Так что в чём-то Шереметев безусловно прав. Если сравнивать общую численность двух армий, то их силы примерно сопоставимы. Вот только биться нам придётся в выбранном для этого Ходкевичем месте и нормально приготовится к этому сражению, мы уже не успеваем.

Я со вздохом посмотрел на кипящую впереди работу. Воины сноровисто стаскивали с телег высокие, заострённые в сторону врага испанские козлы, выставляли их полукругом в сторону реки, вбивали в землю клинья, надёжно фиксируя к земле возводимые заграждения. За ними, ставили в ряд опустевшие телеги, связывали импровизированные укрепления цепями. Ну да, на полноценный гуляй-город всё это может и не тянет, но с наскока нас теперь не возьмёшь. Тем более, что мы и весь запас чеснока, не жалея, по периметру высыпали. Но вот что в долгосрочной перспективе? Не думаю, что Ходкевич нам спокойно до подхода армии Скопина-Шуйского здесь даст простоять. Не для того он сюда так спешил.

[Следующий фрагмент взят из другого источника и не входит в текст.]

(* ===== verification/Collectibles.v ===== *)
(** * Grouping the collectibles in columns

    Models the [render] of [src/src/erc721/pages/my_collectibles.tsx]: the
    collectibles are mapped to [CollectibleAsset] elements keyed by their
    index, then grouped by a [reduce] that writes into a JavaScript array
    [row] by index ([row[chunkIndex] = []] when the slot is [undefined],
    then [row[chunkIndex].push(item)]); each group becomes a
    [ColumnMyCollectibles] keyed by its index.

    A JavaScript array is a [JsArray]: a list of [option]s in which [None]
    is a hole; writing past the end extends the array with holes, as
    JavaScript does, and reading a hole or past the end gives [undefined].
    [push] on [undefined] would throw a [TypeError], so the callback
    returns a [result].  The group size is a parameter of the callback, set
    to the code's [const groupSize = 2] in [render]; the theorems hold for
    every positive size.  The reference [columns] states what the grouping
    means: column [j] holds the items [j * k] to [j * k + k - 1]. *)

From Stdlib Require Import String ZArith List Lia.
From stdpp Require Import base list strings.
From S2P Require Import Prelude.

Open Scope ui_scope.

Module MyCollectibles.

(** The fields of [Collectible] (of [util/types.ts]) that [render] reads. *)
Record Collectible := {
  name : string;
  price : option Z;
  image : string;
  color : string;
}.

(** [<CollectibleAsset name price image color key={index} />] *)
Record CollectibleAsset := {
  asset_name : string;
  asset_price : option Z;
  asset_image : string;
  asset_color : string;
  asset_key : nat;
}.

Definition toAsset (index : nat) (item : Collectible) : CollectibleAsset :=
  {| asset_name := name item; asset_price := price item; asset_image := image item;
     asset_color := color item; asset_key := index |}.

(** [myCollectibles.map((item, index) => <CollectibleAsset ... />)] *)
Definition rows (myCollectibles : list Collectible) : list CollectibleAsset :=
  imap toAsset myCollectibles.

(** A JavaScript array; [None] is a hole. *)
Definition JsArray (A : Type) : Type := list (option A).

(** [a[i]]: [undefined] on a hole and past the end. *)
Definition js_get {A} (a : JsArray A) (i : nat) : option A :=
  match a !! i with Some o => o | None => None end.

(** [a[i] = v]: past the end, the array grows with holes up to [i]. *)
Definition js_set {A} (a : JsArray A) (i : nat) (v : A) : JsArray A :=
  if decide (i < length a) then <[i := Some v]> a
  else a ++ replicate (i - length a) None ++ [Some v].

(** [a.reduce(f, init)] on an array without holes: the callback gets the
    accumulator, the item and its index. *)
Fixpoint js_reduce {A B} (f : B -> A -> nat -> result B) (acc : B) (l : list A) (index : nat)
  : result B :=
  match l with
  | [] => Ok acc
  | item :: l' => acc' <- f acc item index ;; js_reduce f acc' l' (S index)
  end.

(** The callback of [rows.reduce]: [Math.floor(index / groupSize)], the
    test [!row[chunkIndex]] (an array, even empty, is truthy), and the
    [push], which mutates the array stored in the slot. *)
Definition reduceStep {A} (groupSize : nat) (row : JsArray (list A)) (item : A) (index : nat)
  : result (JsArray (list A)) :=
  let chunkIndex := index / groupSize in
  let row1 := match js_get row chunkIndex with
              | Some _ => row
              | None => js_set row chunkIndex []
              end in
  match js_get row1 chunkIndex with
  | Some arr => Ok (js_set row1 chunkIndex (arr ++ [item]))
  | None => Throw (JsTypeError "Cannot read property 'push' of undefined")
  end.

Definition groupSize : nat := 2.

Definition rowsReduced {A} (groupSize : nat) (l : list A) : result (JsArray (list A)) :=
  js_reduce (reduceStep groupSize) [] l 0.

(** [rowsReduced.map((items, index) => <Fragment key={index}><Column>{items}</Column></Fragment>)]:
    [map] skips holes and keeps them. *)
Definition render (myCollectibles : list Collectible) : result (JsArray (nat * list CollectibleAsset)) :=
  r <- rowsReduced groupSize (rows myCollectibles) ;;
  Ok (imap (fun index o => (fun items => (index, items)) <$> o) r).

(** The reference: column [j] holds the items [j * k] to [j * k + k - 1],
    and there are [ceil (length l / k)] columns. *)
(** [interface Props] *)
Record Props := { myCollectibles : list Collectible }.

(** [mapStateToProps]; the selector [getMyCollectibles] of
    [store/selectors.ts], not in the snapshot, is a parameter. *)
Definition mapStateToProps {S} (getMyCollectibles : S -> list Collectible) (state : S) : Props :=
  {| myCollectibles := getMyCollectibles state |}.

(** [MyCollectiblesContainer = connect(mapStateToProps)(MyCollectibles)]:
    the page rendered on the connected props. *)
Definition MyCollectiblesContainer {S} (getMyCollectibles : S -> list Collectible) (state : S)
  : result (JsArray (nat * list CollectibleAsset)) :=
  render (myCollectibles (mapStateToProps getMyCollectibles state)).

Definition columns {A} (k : nat) (l : list A) : list (list A) :=
  map (fun j => take k (drop (j * k) l)) (seq 0 ((length l + k - 1) / k)).

End MyCollectibles.

(** ** Theorems *)

Import MyCollectibles.

(** Integer division facts for one more item. *)
Lemma div_up_step (n k : nat) : 0 < k ->
  (n mod k = 0 /\ (n + k - 1) / k = n / k /\ (S n + k - 1) / k = S (n / k)) \/
  (n mod k <> 0 /\ (n + k - 1) / k = S (n / k) /\ (S n + k - 1) / k = S (n / k)).
Proof.
  intros Hk. pose proof (Nat.div_mod n k ltac:(lia)) as Hn. pose proof (Nat.mod_upper_bound n k ltac:(lia)).
  set (q := n / k) in *. set (r := n mod k) in *.
  destruct (decide (r = 0)) as [Hr|Hr]; [left|right]; (split; [done|]); split;
    symmetry; [apply (Nat.div_unique _ _ _ (k - 1)) | apply (Nat.div_unique _ _ _ 0)
              | apply (Nat.div_unique _ _ _ (r - 1)) | apply (Nat.div_unique _ _ _ r)]; nia.
Qed.

Lemma div_lt_mul (j n k : nat) : 0 < k -> j < n / k -> j * k + k <= n.
Proof.
  intros Hk Hj. pose proof (Nat.div_mod n k ltac:(lia)). nia.
Qed.

Section Columns.
Context {A : Type} (k : nat) (Hk : 0 < k).

Lemma column_prefix (p : list A) (x : A) (j : nat) :
  j < length p / k -> take k (drop (j * k) (p ++ [x])) = take k (drop (j * k) p).
Proof.
  intros Hj. pose proof (div_lt_mul j (length p) k Hk Hj).
  rewrite drop_app_le by lia. apply take_app_le. rewrite length_drop. lia.
Qed.

Lemma last_column_bound (p : list A) : length p / k * k <= length p /\ length p - length p / k * k = length p mod k.
Proof. pose proof (Nat.div_mod (length p) k ltac:(lia)). lia. Qed.

(** The columns of [p]: the full ones, then the partial one if any. *)
Lemma columns_split (p : list A) :
  columns k p = map (fun j => take k (drop (j * k) p)) (seq 0 (length p / k)) ++
                (if decide (length p mod k = 0) then [] else [drop (length p / k * k) p]).
Proof.
  unfold columns. pose proof (Nat.mod_upper_bound (length p) k ltac:(lia)).
  pose proof (last_column_bound p).
  destruct (div_up_step (length p) k Hk) as [(Hr & Hn & _)|(Hr & Hn & _)];
    rewrite Hn; case_decide; try done.
  - by rewrite app_nil_r.
  - rewrite seq_S, map_app. simpl. do 3 f_equal. apply take_ge. rewrite length_drop. lia.
Qed.

(** One more item goes to the partial column, or opens a new one. *)
Lemma columns_snoc (p : list A) (x : A) :
  columns k (p ++ [x]) = map (fun j => take k (drop (j * k) p)) (seq 0 (length p / k)) ++
                         [drop (length p / k * k) p ++ [x]].
Proof.
  unfold columns. rewrite length_app. simpl length. rewrite Nat.add_1_r.
  pose proof (Nat.mod_upper_bound (length p) k ltac:(lia)). pose proof (last_column_bound p).
  destruct (div_up_step (length p) k Hk) as [(_ & _ & Hn)|(_ & _ & Hn)]; rewrite Hn, seq_S, map_app;
    (f_equal; [apply map_ext_in; intros j Hj; apply in_seq in Hj; apply column_prefix; lia|]);
    simpl; rewrite drop_app_le by lia; do 2 f_equal; apply take_ge;
    rewrite length_app, length_drop; simpl; lia.
Qed.

End Columns.

Lemma js_get_fmap {B} (l : list B) (i : nat) : js_get (Some <$> l) i = l !! i.
Proof. unfold js_get, JsArray. rewrite list_lookup_fmap. by destruct (l !! i). Qed.

(** Writing just past the end appends. *)
Lemma js_set_end {B} (a : JsArray B) (v : B) : js_set a (length a) v = a ++ [Some v].
Proof. unfold js_set. case_decide; [lia|]. by rewrite Nat.sub_diag. Qed.

(** Writing the last slot replaces it. *)
Lemma js_set_last {B} (a : JsArray B) (o : option B) (v : B) :
  js_set (a ++ [o]) (length a) v = a ++ [Some v].
Proof.
  unfold js_set, JsArray. rewrite length_app. simpl. case_decide; [|lia].
  rewrite <- (Nat.add_0_r (length a)) at 1. by rewrite insert_app_r.
Qed.

Lemma js_get_last {B} (a : JsArray B) (o : option B) : js_get (a ++ [o]) (length a) = o.
Proof. unfold js_get, JsArray. by rewrite lookup_app_r, Nat.sub_diag by lia. Qed.

(** The callback adds the item at index [length p] to the columns of [p]. *)
Lemma reduceStep_snoc {A} (k : nat) (p : list A) (x : A) : 0 < k ->
  reduceStep k (Some <$> columns k p) x (length p) = Ok (Some <$> columns k (p ++ [x])).
Proof.
  intros Hk. rewrite (columns_snoc k Hk), (columns_split k Hk). unfold reduceStep.
  assert (HM : length (Some <$> map (fun j => take k (drop (j * k) p)) (seq 0 (length p / k))) =
               length p / k) by (by rewrite length_fmap, length_map, length_seq).
  revert HM. generalize (map (fun j => take k (drop (j * k) p)) (seq 0 (length p / k))) as M.
  intros M HM. rewrite <- HM. pose proof (last_column_bound k Hk p) as Hb.
  case_decide as Hr.
  - rewrite app_nil_r, js_get_fmap, lookup_ge_None_2 by (rewrite length_fmap; lia).
    rewrite js_set_end, js_get_last, js_set_last, fmap_app.
    rewrite drop_ge by lia. done.
  - rewrite !fmap_app, !fmap_cons, !fmap_nil, !js_get_last. by rewrite js_set_last.
Qed.

Lemma js_reduce_columns {A} (k : nat) (p l : list A) : 0 < k ->
  js_reduce (reduceStep k) (Some <$> columns k p) l (length p) = Ok (Some <$> columns k (p ++ l)).
Proof.
  intros Hk. revert p. induction l as [|x l IH]; intros p; simpl; [by rewrite app_nil_r|].
  rewrite reduceStep_snoc by done. simpl.
  replace (S (length p)) with (length (p ++ [x])) by (rewrite length_app; simpl; lia).
  rewrite IH. by rewrite <- app_assoc.
Qed.

Lemma columns_nil {A} (k : nat) : 0 < k -> columns k (@nil A) = [].
Proof. intros Hk. unfold columns. simpl. by rewrite Nat.div_small by lia. Qed.

Lemma columns_lookup {A} (k : nat) (l : list A) (j : nat) (c : list A) :
  columns k l !! j = Some c <-> j < (length l + k - 1) / k /\ c = take k (drop (j * k) l).
Proof.
  unfold columns. rewrite list_map_fmap, list_lookup_fmap.
  destruct (decide (j < (length l + k - 1) / k)).
  - rewrite lookup_seq_lt by done. simpl. split; [intros Hc; inv_result|intros [_ ->]]; done.
  - rewrite lookup_seq_ge by lia. simpl. split; [discriminate|lia].
Qed.

Lemma lt_div_up (j n k : nat) : 0 < k -> j < (n + k - 1) / k -> j * k + k <= n + k - 1.
Proof.
  intros Hk Hj. pose proof (Nat.div_mod (n + k - 1) k ltac:(lia)). nia.
Qed.

Lemma columns_concat_snoc {A} (k : nat) (p : list A) (x : A) : 0 < k ->
  concat (columns k (p ++ [x])) = concat (columns k p) ++ [x].
Proof.
  intros Hk. rewrite (columns_snoc k Hk), (columns_split k Hk), !concat_app. simpl.
  pose proof (last_column_bound k Hk p). case_decide.
  - rewrite drop_ge by nia. simpl. by rewrite !app_nil_r.
  - simpl. by rewrite !app_nil_r, <- app_assoc.
Qed.

Lemma length_columns {A} (k : nat) (l : list A) : length (columns k l) = (length l + k - 1) / k.
Proof. unfold columns. by rewrite length_map, length_seq. Qed.

(** The columns hold the items in order, each column holds one to
    [k] items, and every column but the last holds exactly [k]. *)
Theorem columns_spec {A} (k : nat) (l : list A) : 0 < k ->
  concat (columns k l) = l /\
  forall j c, columns k l !! j = Some c ->
    0 < length c <= k /\ (S j < length (columns k l) -> length c = k).
Proof.
  intros Hk. split.
  - induction l as [|x l IH] using rev_ind; [by rewrite columns_nil|].
    by rewrite columns_concat_snoc, IH.
  - intros j c Hc. apply columns_lookup in Hc as [Hj ->].
    pose proof (lt_div_up j (length l) k Hk Hj). rewrite length_columns.
    rewrite length_take, length_drop. split; [lia|].
    intros Hj'. pose proof (lt_div_up (S j) (length l) k Hk Hj'). lia.
Qed.

(** C31: [render] never throws and leaves no hole: column [j] gets
    the key [j] and the assets of [columns 2], which hold the collectibles
    in order (each keyed by its index), two per column, the last column
    holding one or two. *)
Theorem render_columns (myCollectibles : list Collectible) :
  let cols := columns groupSize (rows myCollectibles) in
  render myCollectibles = Ok (imap (fun index items => Some (index, items)) cols) /\
  concat cols = rows myCollectibles /\
  forall j c, cols !! j = Some c -> 0 < length c <= 2 /\ (S j < length cols -> length c = 2).
Proof.
  intros cols. assert (Hk : 0 < groupSize) by (unfold groupSize; lia).
  split; [|apply (columns_spec groupSize _ Hk)].
  unfold render, rowsReduced.
  replace (@nil (option (list CollectibleAsset)))
    with (Some <$> columns groupSize (@nil CollectibleAsset)) by (by rewrite columns_nil).
  change 0 with (length (@nil CollectibleAsset)).
  rewrite js_reduce_columns by done. simpl.
  f_equal. by rewrite imap_fmap.
Qed.

(** ** Concrete runs *)

(** Three items make a full column and a column of one. *)
Example rowsReduced_three : rowsReduced 2 [10; 20; 30] = Ok [Some [10; 20]; Some [30]].
Proof. reflexivity. Qed.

Подъехали к реке, дав напиться коням. Я с сомнением посмотрел на пусть и не широкую, но полноводную реку, перевёл взгляд на сотню воинов князя Трубецкого, переправляющихся, держась за коней к другому, густо заросшему кустарником берегу.

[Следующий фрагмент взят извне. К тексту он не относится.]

(* ===== verification/OrderHistory.v ===== *)
(** * The order history card

    Models the [render] of
    [src/src/components/steady/exchange/deposit_transaction.tsx]: it
    computes the fillable orders ([ordersToShow]) and then, with the
    [switch] on the wallet state commented out, renders a table whose
    body maps a constant thirty-element array through [TxToRow], which
    ignores its argument.  [orderToRow], reachable only from the
    commented-out code, is modelled too: it computes the side, size,
    status and price of the order and returns a row that uses none of
    them.  The number formatting it calls ([tokenAmountInUnits] of
    [util/tokens.ts], [toFixed] on a float) is the class [OrderFormat]. *)

From Stdlib Require Import String List.
From stdpp Require Import base list strings.
From S2P Require Import Prelude TokenData DepositWithdraw.

Local Open Scope string_scope.

Module OrderHistory.

(** [OrderStatus] of [@0x/types]. *)
Inductive OrderStatus := Invalid | InvalidMakerAssetAmount | InvalidTakerAssetAmount
                       | Fillable | Expired | FullyFilled | Cancelled.

#[export] Instance OrderStatus_eq_dec : EqDecision OrderStatus.
Proof. solve_decision. Defined.

(** [OrderSide] of [util/types.ts]. *)
Inductive OrderSide := Buy | Sell.

#[export] Instance OrderSide_eq_dec : EqDecision OrderSide.
Proof. solve_decision. Defined.

(** The fields of [UIOrder] ([util/types.ts]) the file reads; amounts
    are [BigNumber]s in base units. *)
Record UIOrder := {
  side : OrderSide;
  size : Z;
  filled : option Z;
  status : option OrderStatus;
  price : Z;
}.

(** [StateProps] *)
Record Props := {
  baseToken : option Token;
  orders : list UIOrder;
  quoteToken : option Token;
  web3State : option Web3State;
}.

(** The number formatting [orderToRow] calls. *)
Class OrderFormat := {
  tokenAmountInUnits : Z -> Z -> Z -> string;
  (** [parseFloat(price.toString()).toFixed(digits)] *)
  priceToFixed : Z -> Z -> string;
  UI_DECIMALS_DISPLAYED_PRICE_ETH : Z;
}.

(** The colour of [SideTD]: the theme's green for a buy, red otherwise. *)
Definition sideColor (s : OrderSide) : ThemeColor :=
  if decide (s = Buy) then ThemeGreen else ThemeRed.

(** [if (order.status)]: [OrderStatus.Invalid] is [0], which is falsy. *)
Definition status_truthy (o : option OrderStatus) : bool :=
  match o with Some Invalid | None => false | Some _ => true end.

(** The [status] and [isOrderFillable] of [orderToRow]. *)
Definition orderStatus (o : option OrderStatus) : string * bool :=
  if status_truthy o then
    let isOrderFillable := bool_decide (o = Some Fillable) in
    (if isOrderFillable then "Open" else "Filled", isOrderFillable)
  else ("--", false).

(** A [<TR key>] of three [<CustomTD>] texts. *)
Record TableRow := {
  row_key : nat;
  cells : list string;
}.

(** [TxToRow(index)] *)
Definition TxToRow (index : nat) : TableRow :=
  {| row_key := index; cells := ["3QFwygJ5eoTATuVUENdJbELboP72XEifyw"; "0.01 (BTC)"; "--"] |}.

(** [orderToRow(order, index, baseToken)]: the locals are computed and
    the row is four constant cells. *)
Definition orderToRow `{OrderFormat} (order : UIOrder) (index : nat) (baseToken0 : Token) : TableRow :=
  let sideLabel := if decide (side order = Sell) then "Sell" else "Buy" in
  let size0 := tokenAmountInUnits (size order) (decimals baseToken0) (displayDecimals baseToken0) in
  let '(status0, isOrderFillable) := orderStatus (status order) in
  let filled0 := (fun f => tokenAmountInUnits f (decimals baseToken0) (displayDecimals baseToken0))
                   <$> filled order in
  let price0 := priceToFixed (price order) UI_DECIMALS_DISPLAYED_PRICE_ETH in
  {| row_key := index;
     cells := ["Deposit"; "3QFwygJ5eoTATuVUENdJbELboP72XEifyw"; "2017-03-34"; "--"] |}.

(** [orders.filter(order => order.status === OrderStatus.Fillable)] *)
Definition ordersToShow (p : Props) : list UIOrder :=
  List.filter (fun o => bool_decide (status o = Some Fillable)) (orders p).

Definition placeholderOrders : list nat :=
  [1;2;3;4;5;1;2;3;4;5;1;2;3;4;5;1;2;3;4;5;1;2;3;4;5;1;2;3;4;5].

(** The card: its title, the header cells and the body rows. *)
Record Card := {
  title : string;
  header : list string;
  body : list TableRow;
}.

Definition render (p : Props) : Card :=
  let _ := ordersToShow p in
  {| title := "Orders"; header := ["Address"; "Amount"; "Status"];
     body := imap (fun index _ => TxToRow index) placeholderOrders |}.

End OrderHistory.

Import OrderHistory.

(** The order history ignores the orders: whatever they are, it
    shows the same thirty rows, keyed 0 to 29, each with the same
    placeholder address, amount and status. *)
Theorem render_ignores_orders (p : Props) :
  body (render p) = map TxToRow (seq 0 30) /\
  forall q, render q = render p.
Proof. split; reflexivity. Qed.

(** The status label of [orderToRow]: [--] for no status and for
    [Invalid] (whose value [0] is falsy), [Open] for a fillable order and
    [Filled] for every other status, expired and cancelled ones included. *)
Theorem orderStatus_label (o : option OrderStatus) :
  (orderStatus o).1 =
    match o with
    | None | Some Invalid => "--"
    | Some Fillable => "Open"
    | Some _ => "Filled"
    end.
Proof. destruct o as [[]|]; reflexivity. Qed.

(** [orderToRow] returns the same cells for every order and base token. *)
Theorem orderToRow_constant `{OrderFormat} (o o' : UIOrder) (i : nat) (t t' : Token) :
  orderToRow o i t = orderToRow o' i t'.
Proof.
  unfold orderToRow. destruct (orderStatus (status o)), (orderStatus (status o')). reflexivity.
Qed.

— Дмитрий Михайлович, — окликнул я суетящегося неподалёку воеводу. — Ты зачем на тот берег людишек послал? Или войско в лес, — кивнул я на берёзовую рощу, стоящую сразу за кустарником, — увести хочешь?

— Нет. Река может и не широкая, а глубоко, — зло сплюнул в воду Пожарский. — Для того, чтобы много воинов утонуло, хватит. И обоз с артиллерией тогда придётся бросить. Так пусть там хоть сотня за нашим тылом присмотрит. Сунутся к реке ляхи, хотя бы упредят.

— А если с той стороны переправу наладить? — не оставлял я надежды вырваться из западни. Нам бы только до леса добраться. А там Ходкевич со своей конницей не сильно разгуляется. Там совсем по другому битва пойдёт. — Там и нужно всего лишь несколько деревьев свалить да клади через реку сложить.

— Не успеем, Фёдор Борисович, — кивнул Пожарский в сторону показавшихся из леса всадников. — Уже не дадут.

— Не дадут, — нехотя согласился я. — Но ты всё же пошли кого-нибудь из людишек Трубецкого вдоль реки. Может брод сыщут.

Князя Дмитрия Трубецкого я поставил во главе отряда вместо Подопригоры во многом от безысходности. Доверить командование своей лёгкой конницей одному из тысячников, я просто не решился. Слишком свежи ещё были в памяти ошибки Глеба, Кердыбы, того же Якима. А князь Дмитрий, всё же опытный воевода. И теперь, учитывая полученные из Москвы вести, довольно лояльный.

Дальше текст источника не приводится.